CAG on Coal Scam : Crony Capitalism And Mega Corruption

THE Comptroller and Auditor General (CAG) of India has submitted three reports to the parliament this week – one on the allocation of coal blocks and augmentation of coal production; another on the implementation of public-private-partnership (PPP), Indira Gandhi International Airport, Delhi; and one on the Ultra Mega Power Projects (UMPP) under Special Purpose Vehicles (SPVs), all for the year ending March  2012.

Seen in combination with the earlier CAG report on the 2G spectrum allocation, these reports only reconfirm, if any reconfirmation was ever necessary, that the neo-liberal economic reform trajectory of this Manmohan Singh government is leading to crony capitalism of the worst order.  In the process, it has opened up newer avenues for mega corruption which are literally looting our country’s resources for personal windfall gains.

While the 2G spectrum scam resulted in what the CAG terms as a notional loss of Rs 1.76 lakh crores, the allocation of coal blocks is estimated as having led to a windfall financial gain to private operators to the tune of Rs 1.86 lakh crores. A bulk of this would have accrued to the national exchequer if these allocations were made in a competitive and transparent manner. The concept of allocation of captive coal blocks through competitive bidding was first made public on June 28, 2004 by secretary, Coal. Following this, a proposal was submitted by him in July 2004 for an objective and transparent manner of allocating coal blocks which was accepted by the coal ministry.  The CAG report notes, “Despite these facts, the GOI (February 2012) is yet to finalise the modus operandi of competitive bidding.”

It is this question that the government has to answer to the parliament and the country.  Importantly, the prime minister has to answer as he personally held the Coal portfolio for a major part of this period.  The CAG has clarified that the Coal secretary recommended options in May 2004 and which the ministry accepted in October 2004.  Yet, the government has failed to operationalise its own decision.

The government unofficially is  making it known that it did not go in for competitive bidding as many state governments had opposed it and, instead, asked for direct allocations. There is a point in the state governments’ opinions.  The state electricity boards and the public sector electricity producing units (like the NTPC) generate and provide power to the people.  The coal that is required for this purpose and for future expansion which is so acutely needed by the people (recollect that the UPA government declared to provide “power to all” Indians by 2012) should have been set aside and the rest should have been allotted through a transparent auction process.  Instead of doing this, the government decided on direct allocations that resulted in windfall profits for private operators.

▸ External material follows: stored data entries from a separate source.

(** Between two bits of a byte of the command or of the address: [k] bits are in, their value is [r]. *)
Record collecting (st : State) (ab ra k r : Z) (f : SPIFlash) (w : Z) : Prop := {
  cl_idle : idle f w;
  cl_state : state f = st;
  cl_bits : receivedBits f = k /\ receiveReg f = r;
  cl_address : receivedAddressBytes f = ab /\ readAddress f = ra;
  cl_send : sendBitsRemaining f = 0
}.

Definition shiftBit (r v : Z) : Z := u8 ((r .<< 1) .| v).

Lemma fallingEdge_other time f : state f <> READ -> fallingEdge time f = Some (f, []).
Proof. intros Hs. unfold fallingEdge. by rewrite bool_decide_eq_false_2. Qed.

Lemma prep_idle v f w : idle f w -> idle (prep v f) w.
Proof. intros [? (? & ? & ?)]. by split. Qed.

Lemma cycle_collect t h v st ab ra k r f w : st <> READ -> collecting st ab ra k r f w -> 0 <= k < 7 ->
  exists f', cycle t h v (f, w) = Some (f', w) /\ collecting st ab ra (k + 1) (shiftBit r v) f' w /\ mem f' = mem f.
Proof.
  intros Hst [Hi Hs [Hk Hr] [Hab Hra] Hsb] Hkb. rewrite cycle_edges by done. unfold risingEdge. cbn -[driven fallingEdge].
  rewrite Hk, (wrap_small 32 (k + 1)), (proj2 (Z.eqb_neq (k + 1) 8)) by (unfold fits; lia).
  rewrite fallingEdge_other by (cbn; by rewrite Hs). cbn. eexists. split; [done |]. split; [| done].
  destruct Hi as [? (? & ? & ?)]. split; cbn; try done. by rewrite Hr.
Qed.

(** The last bit of a byte that is not the last one of the address. *)
Lemma cycle_command t h v ab ra r f w : collecting WAIT_FOR_CMD ab ra 7 r f w -> shiftBit r v = 3 ->
  exists f', cycle t h v (f, w) = Some (f', w) /\ collecting WAIT_FOR_ADDRESS ab ra 0 0 f' w /\ mem f' = mem f.
Proof.
  intros [Hi Hs [Hk Hr] [Hab Hra] Hsb] Hv. rewrite cycle_edges by done. unfold risingEdge. cbn -[driven fallingEdge].
  rewrite Hk, Hs, Hr. fold (shiftBit r v). rewrite Hv. cbn -[driven fallingEdge]. rewrite fallingEdge_other by done. cbn.
  eexists. split; [done |]. split; [| done]. destruct Hi as [? (? & ? & ?)]. by split.
Qed.

Lemma cycle_address t h v ab ra r f w : collecting WAIT_FOR_ADDRESS ab ra 7 r f w -> 0 <= ab < 2 ->
  exists f', cycle t h v (f, w) = Some (f', w) /\ collecting WAIT_FOR_ADDRESS (ab + 1) ((ra .<< 8) .| shiftBit r v) 0 0 f' w /\ mem f' = mem f.
Proof.
  intros [Hi Hs [Hk Hr] [Hab Hra] Hsb] Hv. rewrite cycle_edges by done. unfold risingEdge. cbn -[driven fallingEdge].
  rewrite Hk, Hs, Hr, Hab, Hra. fold (shiftBit r v). rewrite (wrap_small 32 (ab + 1)) by (unfold fits; lia). cbn -[driven fallingEdge].
  rewrite (proj2 (Z.eqb_neq (ab + 1) 3)) by lia. rewrite fallingEdge_other by done. cbn.
  eexists. split; [done |]. split; [| done]. destruct Hi as [? (? & ? & ?)]. by split.
Qed.

(** ** Sending *)

(** In the middle of a byte [b] of which [n] bits are still to be sent. *)
Record sending (bytes : list Z) (ra n b : Z) (f : SPIFlash) : Prop := {
  sn_state : state f = READ;
  sn_mem : mem f = Some bytes;
  sn_address : readAddress f = ra;
  sn_bits : sendBitsRemaining f = n /\ 0 <= n < 8;
  sn_reg : 0 < n -> sendReg f = u8 (b .<< (8 - n))
}.

Definition byte_range (b : Z) : Prop := 0 <= b < 256.

Lemma top_bit b n : byte_range b -> 0 <= n < 8 ->
  (u8 (b .<< (7 - n)) .>> 7) .& 1 = extractBit b n /\ u8 (u8 (b .<< (7 - n)) .<< 1) = u8 (b .<< (8 - n)).
Proof.
  intros Hb Hn.
  assert (forallb (fun x => let b := Z.of_nat x in forallb (fun y => let n := Z.of_nat y in
    ((u8 (b .<< (7 - n)) .>> 7) .& 1 =? extractBit b n) && (u8 (u8 (b .<< (7 - n)) .<< 1) =? u8 (b .<< (8 - n)))) (seq 0 8)) (seq 0 256) = true) as Hall
    by (vm_compute; reflexivity).
  rewrite forallb_forall in Hall. specialize (Hall (Z.to_nat b)). rewrite forallb_forall in Hall.
  specialize (Hall ltac:(apply in_seq; unfold byte_range in Hb; lia) (Z.to_nat n) ltac:(apply in_seq; lia)).
  unfold byte_range in Hb. rewrite !Z2Nat.id in Hall by lia. apply andb_true_iff in Hall as [H1 H2]. split; by apply Z.eqb_eq.
Qed.

(** The byte that is sent for an address. *)
Definition flashByte (bytes : list Z) (a : Z) : Z := default 0 (array_get bytes (a mod zlength bytes)).

(** A falling edge drives the next bit: the first one of the next byte when the last one has been sent. *)
Lemma fallingEdge_sends time bytes ra n b f w : bytes <> [] -> Forall byte_range bytes -> byte_range b -> idle f w -> sending bytes ra n b f ->
  let '(ra', n', b') := if n =? 0 then (u32 (ra + 1), 7, flashByte bytes ra) else (ra, n - 1, b) in
  exists f' l, fallingEdge time f = Some (f', l) /\ driven 0 w l = extractBit b' n' /\
    idle f' (extractBit b' n') /\ sending bytes ra' n' b' f'.
Proof.
  intros Hne Hall Hb [Hclk (Hm & Hk & Hs)] [St Me Ad [Hn Hn8] Hreg]. unfold fallingEdge. rewrite bool_decide_eq_true_2, Me, Hn by done.
  assert (0 < zlength bytes) as Hl by (destruct bytes; [done | cbn; lia]).
  destruct (Z.eqb_spec n 0) as [-> | Hn0].
  - rewrite (proj2 (Z.eqb_neq (zlength bytes) 0)) by lia.
    destruct (array_get_is_Some bytes (readAddress f mod zlength bytes)) as [x Hx]; [apply Z.mod_pos_bound; lia |].
    assert (flashByte bytes ra = x) as -> by (unfold flashByte; by rewrite <- Ad, Hx). pose proof (array_get_Forall _ _ _ _ Hall Hx) as Hxr.
    destruct (top_bit x 7 Hxr ltac:(lia)) as [T1 T2]. rewrite Hx. cbn -[driven extractBit wrap].
    assert (u8 (x .<< 0) = x) as Hx0 by (unfold byte_range in Hxr; rewrite Z.shiftl_0_r, (wrap_small 32 x), (wrap_small 8 x); unfold fits; lia).
    change (7 - 7) with 0 in *. rewrite Hx0 in *. rewrite T1, T2, Hm, Hk, Hs.
    eexists _, _. split; [reflexivity |]. split; [| split].
    + destruct (Z.eqb_spec (extractBit x 7) w) as [-> | ]; done.
    + by split.
    + split; cbn; try done. by rewrite Ad.
  - pose proof (Hreg ltac:(lia)) as Hr. destruct (top_bit b (n - 1) Hb ltac:(lia)) as [T1 T2].
    replace (7 - (n - 1)) with (8 - n) in * by lia. rewrite <- Hr in T1, T2. cbn -[driven extractBit wrap]. rewrite T1, T2, Hm, Hk, Hs, Hn.
    eexists _, _. split; [reflexivity |]. split; [| split].
    + destruct (Z.eqb_spec (extractBit b (n - 1)) w) as [-> | ]; done.
    + by split.
    + split; cbn -[wrap]; try done. rewrite wrap_small by (unfold fits; lia). lia.
Qed.
(** A frame with its checksum appended leaves all bits set. *)
Lemma frameCRC_residue l : frameCRC (l ++ wordBytes (u32 (Z.lnot (crc32 (frameCRC l) 0 CRC32Poly)))) = 0xffffffff.
Proof.
  rewrite frameCRC_word. set (c := crc32 (frameCRC l) 0 CRC32Poly). set (k := u32 (Z.lnot c)).
  assert (is_u32 c) as Hc by (apply crc_fits; [apply frameCRC_u32 | apply poly_u32]).
  assert (is_u32 k) as Hk by (by apply wrap_fits).
  transitivity (Z.lxor c k).
  - pose proof (crc32_linear (frameCRC l) 0 0 k CRC32Poly (frameCRC_u32 l) ltac:(unfold fits; lia) poly_u32) as H.
    rewrite Z.lxor_0_r, Z.lxor_0_l, (crc32_of_zero 32 ltac:(lia) k Hk) in H. exact H.
  - apply Z.bits_inj'. intros i Hi. rewrite Z.lxor_spec. unfold k. rewrite wrap_testbit by lia. change 0xffffffff with (Z.ones 32).
    destruct (Z.ltb_spec i 32).
    + rewrite Z.lnot_spec, Z.ones_spec_low by lia. by destruct (Z.testbit c i).
    + rewrite Z.ones_spec_high by lia. rewrite (fits_testbit_high 32 c i) by (done || lia). done.
Qed.

(** ** From the link to the link *)

(** The pins of the receiver connected to those of the transmitter: RXD, which has four bits, to TXD and RX_DV to TX_EN. *)
Definition mii (l : list Call) : list (Z * (nat * Signal)) := l ≫= fun c =>
  match c with
  | Pins 1 s time => [(time, (0%nat, constant (value s mod 16)))]
  | Pins 2 s time => [(time, (1%nat, s))]
  | _ => []
  end.

(** The receiver run so many times, a period apart; the link is asked for a frame in the first one. *)
Fixpoint rx_runs (n : nat) (incoming : option (list Z)) (time : Z) : Op EthernetPhyRx :=
  match n with
  | O => fun x => Some (x, [])
  | S n => andThen (rx_run incoming time) (rx_runs n None (time + ethernetPhyPeriod))
  end.

(** The frames that have been transmitted. *)
Definition transmitted (l : list Call) : list (list Z) := l ≫= fun c => match c with Out f => [f] | _ => [] end.

Abbreviation goes := (rtc (happened tx_see tx_run)).

(** The line has nothing before a time. *)
Definition from (t : Z) (l : list (Z * (nat * Signal))) : Prop := forall u x, head l = Some (u, x) -> t <= u.

Lemma from_app t l l' : from t l -> from t l' -> from t (l ++ l').
Proof. intros H H'. destruct l; [done |]. exact H. Qed.
Lemma from_mono t t' l : t' <= t -> from t l -> from t' l.
Proof. intros Ht H u x Hu. apply H in Hu. lia. Qed.
Lemma mii_app l l' : mii (l ++ l') = mii l ++ mii l'.
Proof. apply bind_app. Qed.
Lemma transmitted_app l l' : transmitted (l ++ l') = transmitted l ++ transmitted l'.
Proof. apply bind_app. Qed.

(** The transmitter in a frame of which it has seen the bytes [F], and a nibble [p]; [d] is on its data pins. *)
Record inside (F : list Z) (p : option Z) (d : Z) (y : EthernetPhyTx) : Prop := {
  in_signals : TXDSignal y = constant d /\ TX_ENSignal y = constant 1 /\ TX_ERTracker y = constant 0;
  in_clock : TX_CLKSignal y = mkSignal ethernetPhyHalfPeriod 0;
  in_frame : inFrame y = true /\ hadError y = false /\ frame y = F;
  in_prev : match p with Some v => hasPrevNibble y = true /\ prevNibble y = v | None => hasPrevNibble y = false end
}.

(** A nibble: a level on the data pins, if it is a new one, and the next rising edge. *)
Lemma tx_nibble F p d d' y t ev : inside F p d y -> 0 <= d' < 16 -> 0 <= t -> t + 24 < 2 ^ 64 ->
  (ev = [] /\ d' = d \/ ev = [(t, (0%nat, constant d'))]) ->
  exists y', match p with None => inside F (Some d') d' y' | Some v => inside (F ++ [u8 ((d' .<< 4) .| v)]) None d' y' end /\
    forall rest m, from (t + 16) rest ->
    goes (mkCourse y (Some (t + 8)) (ev ++ rest) m) (mkCourse y' (Some (t + 24)) rest (m ++ [Push 0 (t + 24)])).
Proof.
  intros [(S1 & S2 & S3) Hc (I1 & I2 & I3) Hp] Hd Ht Hlim Hev. set (y1 := set_signals (constant d') (TX_ENSignal y) (TX_ERTracker y) y).
  assert (forall rest m, goes (mkCourse y (Some (t + 8)) (ev ++ rest) m) (mkCourse y1 (Some (t + 8)) rest m)) as G1.
  { intros rest m. destruct Hev as [[-> ->] | ->].
    - replace y1 with y; [done |]. unfold y1. rewrite <- S1. by destruct y.
    - apply rtc_once. apply happens_see with (k := []); [by intros w' [= <-]; lia | | done | by rewrite app_nil_r].
      unfold tx_see, seeTXDChange, lookForSFD. cbn [inFrame set_signals]. by rewrite I1. }
  assert (tx_run (t + 8) y1 = Some (match p with
    | Some v => set_frame true (hadError y1) (frame y1 ++ [u8 ((d' .<< 4) .| v)]) false v y1
    | None => set_frame true (hadError y1) (frame y1) true (u8 d') y1 end, [Push 0 (t + 24)])) as E.
  { unfold tx_run, y1. cbn [TXDSignal TX_ENSignal TX_ERTracker set_signals inFrame hadError hasPrevNibble frame prevNibble]. rewrite S2, S3, I1.
    cbn [getValue constant halfPeriod value Z.eqb negb isClock orb]. replace (t + 8 + ethernetPhyPeriod) with (t + 24) by (unfold ethernetPhyPeriod, ethernetPhyHalfPeriod, CYCLES_PER_TICK; lia).
    rewrite (wrap_small 64 (t + 24)) by (unfold fits; lia). destruct p as [v|]; [destruct Hp as [-> ->] | rewrite Hp]; reflexivity. }
  eexists. split; cycle 1.
  { intros rest m Hr. etrans; [apply G1 |]. apply rtc_once. eapply happens_run; [| exact E | done | done]. intros u x Hu. apply Hr in Hu. lia. }
  destruct p as [v|]; cbn; [split; cbn; rewrite ?S2, ?S3, ?I3, ?I2; done |].
  split; cbn; rewrite ?S2, ?S3, ?I3, ?I2; try done. split; [done |]. apply wrap_small. unfold fits. lia.
Qed.
(** A rising edge in a burst, the command taken. *)
Lemma read_word k s t : 0 <= k < n -> getReadWriteMask s t = 0xffff -> chip m (queue (Z.max 0 (k + 1 - L)) k) READ k (u8 (e0 + k)) 1 s ->
  exists s', transfer t s = Some s' /\ chip m (queue (Z.max 0 (k + 1 - L)) (k + 1)) (next READ k) (k + 1) (u8 (e0 + k)) 1 s'.
Proof.
  intros Hk Hmask C. destruct (mem_word m k Hm Hk) as (w & Hw & Hwr). pose proof (Hdat k Hk) as Hd. rewrite Hw in Hd. injection Hd as Hd.
  destruct (transfer_read _ _ _ _ _ t w C Hmask Hk Hw Hwr) as (s' & E & C'). exists s'. split; [done |].
  rewrite u8_add, HL, Hd in C'. rewrite queue_snoc in C' by lia. done.
Qed.

Lemma reading_next k s' t : 0 <= k < n + L - 1 ->
  chip m (popped (queue (Z.max 0 (k + 1 - L)) (Z.min (k + 1) n)) (u8 (e0 + k + 1)) t).1 (if n <=? k + 1 then NOP else READ) (Z.min (k + 1) n) (u8 (e0 + k + 1)) 0 s' ->
  reading (k + 1) s' /\ drives (popped (queue (Z.max 0 (k + 1 - L)) (Z.min (k + 1) n)) (u8 (e0 + k + 1)) t).2 = readAt k.
Proof.
  intros Hk C. rewrite popped_queue in * by done. unfold reading, readAt. destruct (Z.leb_spec L (k + 1)); cbn in *.
  - rewrite Z.max_r by lia. replace (k + 1 + 1 - L) with (k + 2 - L) by lia. replace (e0 + (k + 1)) with (e0 + k + 1) by lia. done.
  - rewrite Z.max_l by lia. replace (e0 + (k + 1)) with (e0 + k + 1) by lia. done.
Qed.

The other CAG report on UMPP concludes that permissions to use coal by major Indian corporates “not only vitiated the bidding process but also resulted in undue benefit to Reliance Power Ltd.”  Out of the 16 UMPPs identified so far (March 2012), the Power Finance Corporation floated 12 SPVs for this purpose.   So far, only four UMPPs have been awarded and only one unit of 800 MW at Mundra has been commissioned.  UMPP is an ultra mega power project using supercritical technology having a capacity of around 4,000 MW and is developed on build, own and operate basis by private corporates.

With regard to the PPP  of Delhi Airport, the CAG report concludes that its observations “indicate that whenever the Delhi International Airport Ltd (operated on a PPP basis by the GMR group) has raised an issue regarding revenue to accrue to it or expenditure to be debited to government, in contravention of the provision of the Operation Management Development Agreement (OMDA), the ministry and the Airport Authority of India have always ruled in favour of the operators and against the interests of the government.”

The CAG is a constitutional authority whose basic responsibility is to identify lapses leading to governance failure.  Uncomfortable with its exposures, sections of the UPA government have begun alleging that the CAG is exceeding its constitutional mandate.  In the context of the earlier reports when such allegations were raised, the ministry of finance in June 2006 issued a clarificatory order establishing the CAG’s unfettered mandate to determine the scope and extent of its audit.

Like in the coal block allocations, in the case of the 2G spectrum allocation, the CAG has pointed out that it was the government itself that favoured auctions or market based pricing. First, the prime minister followed by the finance secretary suggested this, which was ignored by the then telecom minister A Raja.  The joint parliamentary committee is now examining why despite such advise by the PM himself, this method was not adopted by the UPA government resulting in a loss of Rs 1.76 lakh crores.

In all these four instances, it is crystal clear that the government negated its own decisions and procedures in order to provide private corporates with windfall profits.  This is nothing but crony capitalism.  A system that favours huge profits for the corporates, a system that opens up newer and newer  avenues for mega corruption, a system where, as a result, decisions are taken on the basis of `sweet heart’ deals and a system where the people at large are deprived of the basic needs for a decent livelihood.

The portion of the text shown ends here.